What was it that you witnessed when you observed USC quarterback Caleb Williams shedding tears?
Have you witnessed the sight of a genuine human exhibiting raw emotions? Have you observed someone in the immediate aftermath of a devastating defeat against Washington? Someone who has become vulnerable and sincere? Have you witnessed someone who possesses a profound passion for their profession? Someone who carries it with them, allowing it to run through their veins? Someone who takes on the weight of their team every single week, driven by an insatiable desire to emerge victorious? While every player yearns for triumph, there are those who take defeat so deeply to heart that it inflicts genuine agony upon them.
Did you happen to witness a different sight? Perhaps, someone gentle and tender? Was it a baby, finding solace in their mother’s embrace during a troublesome moment? Did you judge them with disdain? Did you believe you would never shed a tear in such a situation? You withheld your tears during your days as a backup football player in high school, and by golly, you would never let them escape now. As you observed Williams, did any of those thoughts cross your mind?
If you belong to the first group, then you are exactly the type of person I desire to have in my life, as you possess the qualities of a fully capable human being.
If you belong to the latter group, then it is high time for you to embrace the 21st century, where men are not judged as feeble for expressing their emotions.
Robert Griffin III observed Williams and recognized the USC player in the manner he ought to be perceived: exhibiting emotions is beneficial for men. It is considered to be beneficial for one’s well-being. Despite its violent nature, football remains a popular sport.
On X, previously referred to as Twitter, Griffin, a renowned former Heisman Trophy recipient and the NFL’s Offensive Rookie of the Year in 2012, expressed that witnessing Caleb Williams in tears alongside his loved ones after their defeat in the game will deeply touch and sadden your heart. This young man consistently gives his all for his team every single time he steps onto the field. He is a quarterback that any NFL team would consider themselves fortunate to have, and through his evident passion, it is clear just how significant this game is to him.
It is painful when you invest all your efforts into something and it does not turn out as expected. Caleb Williams’s future shines bright, and this surge of emotion marks the pinnacle of his career.
Griffin completely understands.
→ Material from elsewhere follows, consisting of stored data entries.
(** X2.  A GET event with status 304 is continued at once: the URL is not
    parsed, [firstUrl] is not set, nothing is logged, and no second pause
    is asked for. *)
Theorem not_modified_is_continued_untouched
        (event : requestPausedPayload) (w : Watcher) :
  method_matches_get (method (request event)) = true ->
  is_status (responseStatusCode event) 304 = true ->
  exists k,
    requestPaused event w
    = Await w (Fetch_continueRequest (requestId event) false) k
    /\ (forall v w', k (Fulfilled v) w' = Return w' tt)
    /\ (forall e w',
          k (Rejected e) w' = Return (record_failure (url (request event)) e w') tt).
Proof.
  intros Hm H304. enter event. rewrite Hm, H304. simpl. apply continue_and_return.
Qed.

(** X3.  A GET event with an error reason, a status other than 304 (or
    none) and a URL that parses is logged twice (the line of the event,
    then the reason) and continued without a second pause; the body is
    not fetched, also when a status is there. *)
Theorem error_response_is_logged_and_continued
        (event : requestPausedPayload) (w : Watcher) (u : URL) (errorReason : string) :
  method_matches_get (method (request event)) = true ->
  is_status (responseStatusCode event) 304 = false ->
  responseErrorReason event = Some errorReason ->
  errorReason <> EmptyString ->
  URL_new (url (request event)) = Some u ->
  exists k,
    requestPaused event w
    = Await (set_logger_field
               (logger (classified event u w) ++ [log_response_error errorReason])
               (classified event u w))
            (Fetch_continueRequest (requestId event) false) k
    /\ (forall v w', k (Fulfilled v) w' = Return w' tt)
    /\ (forall e w',
          k (Rejected e) w' = Return (record_failure (url (request event)) e w') tt).
Proof.
  intros Hm H304 He Hne Hu. enter event. subst reason. rewrite Hm, H304. simpl.
  destruct errorReason as [|c0 rest]; [done|].
  classify Hu w.
  all: unfold bind at 1, logger_log; simpl.
  all: match goal with
       | |- context [bind (clientSend ?r ?c) ?f ?w] =>
           destruct (continue_and_return r id false w) as (k & -> & Hok & Herr)
       end.
  all: exists k; split; [reflexivity|]; by split.
Qed.

(** X4.  A GET event with a final status (not 304, not a redirect), no
    error reason and headers: the body is fetched; when it arrives, the
    entry is written exactly if the origin test made BEFORE the fetch
    passed and the URL differs from [firstUrl] as it is AFTER the fetch;
    then the exchange is continued.  A failed fetch is recorded and the
    exchange is not continued. *)
Theorem final_response_is_captured_if_eligible
        (event : requestPausedPayload) (w : Watcher) (u : URL)
        (hs : list HeaderEntry) :
  method_matches_get (method (request event)) = true ->
  truthy_number (responseStatusCode event) = true ->
  is_status (responseStatusCode event) 304 = false ->
  is_redirect (responseStatusCode event) = false ->
  truthy_string (responseErrorReason event) = false ->
  URL_new (url (request event)) = Some u ->
  responseHeaders event = Some hs ->
  exists k,
    requestPaused event w
    = Await (classified event u w) (Fetch_getResponseBody (requestId event)) k
    /\ (forall e w',
          k (Rejected e) w' = Return (record_failure (url (request event)) e w') tt)
    /\ (forall b w' first,
          firstUrl w' = Some first ->
          exists k',
            k (Fulfilled b) w'
            = Await (if from_allowed_domain w u (default u (firstUrl w))
                        && negb (String.eqb (href u) (href first))
                     then set_archive_field
                            (<[url (request event) := captured_response event hs b]>
                               (archive w')) w'
                     else w')
                    (Fetch_continueRequest (requestId event) false) k'
            /\ (forall v w'', k' (Fulfilled v) w'' = Return w'' tt)
            /\ (forall e w'',
                  k' (Rejected e) w''
                  = Return (record_failure (url (request event)) e w'') tt)).
Proof.
  intros Hm Ht H304 Hr He Hu Hh. enter event. subst headers.
  rewrite Hm, H304. simpl.
  classify Hu w.
  all: rewrite He, Ht, Hr.
  all: match goal with
       | |- context [bind (clientSend ?r ?c) ?f ?w] =>
           destruct (clientSend_bind r c f w) as (k & -> & Hok & Herr)
       end.
  all: exists k; split; [reflexivity|]; split; [intros e w'; by rewrite Herr|].
  all: intros [b b64] w' first Hfirst; rewrite Hok.
  all: unfold bind at 1, ret at 1; simpl.
  all: unfold bind at 1, this_firstUrl; rewrite Hfirst; simpl.
  all: unfold from_allowed_domain, captured_response; simpl.
  all: match goal with
       | |- context [if ?c then archive_set _ _ else ret tt] => destruct c
       end.
  all: unfold bind at 1, archive_set, ret at 1; cbn [bind_async andb].
  all: match goal with
       | |- context [bind (clientSend ?r ?c) ?f ?w] =>
           destruct (clientSend_bind r c f w) as (k' & -> & Hok' & Herr')
       end.
  all: exists k'; split; [reflexivity|]; split; [exact Hok'|exact Herr'].
Qed.

(** X5.  Every GET event without status 304 whose URL parses reaches a
    command, and by then [firstUrl] is the URL of the event unless it was
    set before; the archive and the allowed origins are untouched. *)
Theorem first_get_event_sets_firstUrl
        (event : requestPausedPayload) (w : Watcher) (u : URL) :
  method_matches_get (method (request event)) = true ->
  is_status (responseStatusCode event) 304 = false ->
  URL_new (url (request event)) = Some u ->
  exists (R : Type) (w1 : Watcher) (c : Command R) k,
    requestPaused event w = Await w1 c k
    /\ firstUrl w1 = Some (default u (firstUrl w))
    /\ archive w1 = archive w
    /\ allowedArchiveOrigins w1 = allowedArchiveOrigins w.
Proof.
  intros Hm H304 Hu. enter event. rewrite Hm, H304. simpl.
  classify Hu w.
  all: destruct (truthy_string reason);
    [unfold bind at 1, logger_log; simpl|
     destruct (truthy_number code); [destruct (is_redirect code)|]].
  all: match goal with
       | |- context [bind (clientSend ?r ?c) ?f ?w] =>
           destruct (clientSend_bind r c f w) as (k & -> & _)
       end.
  all: eexists _, _, _, k; split; [reflexivity|]; by repeat split.
Qed.

(** X6.  A GET event without status 304 whose URL does not parse makes the
    handler throw before it sends anything: the exchange is never
    continued, nothing is logged or archived, and the rejection is not
    handled. *)
Theorem invalid_url_throws_before_any_command
        (event : requestPausedPayload) (s : Session) :
  method_matches_get (method (request event)) = true ->
  is_status (responseStatusCode event) 304 = false ->
  URL_new (url (request event)) = None ->
  step s (event_requestPaused event)
  = {| this := this s; suspended := suspended s; sent := sent s;
       unhandled := unhandled s ++ [TypeError "Invalid URL"] |}.
Proof.
  intros Hm H304 Hu. cbn [step]. enter event. rewrite Hm, H304. simpl.
  unfold bind at 1, new_URL. rewrite Hu. reflexivity.
Qed.

(** X7.  When the URL parses, the headers are there and every command
    succeeds, the handler sends [Fetch.continueRequest] exactly once, as
    its last command, and returns; the only other command is the fetch of
    the body, sent for a final response alone.  The table gives the
    commands for each kind of event. *)
Theorem exchange_is_continued_exactly_once
        (event : requestPausedPayload) (w : Watcher) (u : URL)
        (hs : list HeaderEntry) (b : ResponseBody) :
  URL_new (url (request event)) = Some u ->
  responseHeaders event = Some hs ->
  commands_when_fulfilled b (requestPaused event w)
  = (if negb (method_matches_get (method (request event)))
        || is_status (responseStatusCode event) 304
        || truthy_string (responseErrorReason event)
     then [any_command (Fetch_continueRequest (requestId event) false)]
     else if truthy_number (responseStatusCode event) then
       if is_redirect (responseStatusCode event)
       then [any_command (Fetch_continueRequest (requestId event) true)]
       else [any_command (Fetch_getResponseBody (requestId event));
             any_command (Fetch_continueRequest (requestId event) false)]
     else [any_command (Fetch_continueRequest (requestId event) true)],
     None).
Proof.
  intros Hu Hh. enter event. subst headers.
  assert (forall flag w0,
             commands_when_fulfilled b
               (bind (clientSend req (Fetch_continueRequest id flag)) (fun _ => ret tt) w0)
             = ([any_command (Fetch_continueRequest id flag)], None)) as Hcont.
  { intros flag w0.
    destruct (continue_and_return req id flag w0) as (k & -> & Hok & _).
    cbn [commands_when_fulfilled fulfil_with]. by rewrite Hok. }
  destruct (negb (method_matches_get (method req))); [exact (Hcont _ _)|].
  destruct (is_status code 304); [exact (Hcont _ _)|]. cbn [orb].
  classify Hu w.
  all: destruct (truthy_string reason);
    [unfold bind at 1, logger_log; cbn [bind_async]; exact (Hcont _ _)|].
  all: destruct (truthy_number code); [|exact (Hcont _ _)].
  all: destruct (is_redirect code); [exact (Hcont _ _)|].
  all: match goal with
       | |- context [bind (clientSend ?r ?c) ?f ?w] =>
           destruct (clientSend_bind r c f w) as (k & -> & Hok & _)
       end.
  all: cbn [commands_when_fulfilled fulfil_with]; rewrite Hok.
  all: destruct b as [b0 b64].
  all: unfold bind at 1, ret at 1; cbn [bind_async].
  all: unfold bind at 1, this_firstUrl; cbn [firstUrl bind_async].
  all: match goal with
       | |- context [if ?c then archive_set _ _ else ret tt] => destruct c
       end.
  all: unfold bind at 1, archive_set; try unfold ret at 1; cbn [bind_async].
  all: by rewrite (Hcont false).
Qed.
End Handler.
End HandlerProps.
Robert Mathis, despite his five Pro Bowl appearances and participation in a Super Bowl team in 2006, does not… He answered Griffin’s comment.
Mathis posted, “I’m sorry @RGIII (lots of love little bro), but I have to classify this one as soft.” He sprinted and leaped towards his mommy, assuming a stance, and began sobbing. I consistently assure players by saying, “I will always be truthful with them,” and this is certainly not the expression you desire to see on your key player.
It is crucial to take note of Mathis’ comment because I can assure you that he is not the only person in the football universe who holds this belief. There is going to be information circulating about the decline of his stocks due to his crying. The name bestowed upon it shall be “The Caleb Tear Drop.”
There is no doubt that this will happen, as the NFL has a reputation of being ridiculously unpredictable.
Giants’ Joe Schoen had the personal experience of scouting Caleb Williams and Michael Penix last Saturday.
Those who perceive Williams as weak are completely mistaken, for we have long moved past the era of the 1950s. Expressing emotions is not just a display of emotional maturity, but it also contradicts Mathis’ opinion. Having this characteristic is indicative of a valuable leader.
Additionally, numerous young players do not face any difficulty when it comes to expressing their emotions. It is their norm. They have no concern.
Williams expressed his desire to head home and indulge in a cozy session of snuggling with his beloved dog while enjoying some television shows, following the competition. Um, you know, we totally didn’t win the game. I put in long hours and dedication over months and years to achieve opportunities like this, with a goal to compete and triumph by giving my best performance, alongside my teammates. Today, we unfortunately experienced a loss, causing me to feel emotionally drained. Consequently, my desire is to return home and engage in some quality time with my beloved canine companion.
That is truthful. Indeed, that is certainly authentic. How is it possible for anyone to find fault with that?
Perhaps, Mathis should consider listening to someone that people may find appealing. Rosey Grier, just like Mathis, was an NFL player who showed his skills on the defensive line. During the ruthless years of 1955 to 1966, Grier fearlessly took to the field, persevering through one of the most savage eras in the history of the league. He stands at six feet five inches tall, and during his time on the field, he generally weighed around 280 pounds.
Grier was incredibly tough. He was an integral member of the Los Angeles Rams’ legendary Fearsome Foursome defensive line, arguably the greatest line in football history. Deacon Jones, the preeminent Reggie White of his time, was showcased prominently. They were undeniably savage, and guess what? Grier once serenaded a tune advocating the acceptance of shedding tears.
What did you witness when you observed Caleb Williams shedding tears?
I apologize if what you witnessed didn’t involve a human being finding comfort with their loved ones. However, I can direct you to the closest mirror, where it would be beneficial for you to thoroughly reflect upon your own reflection.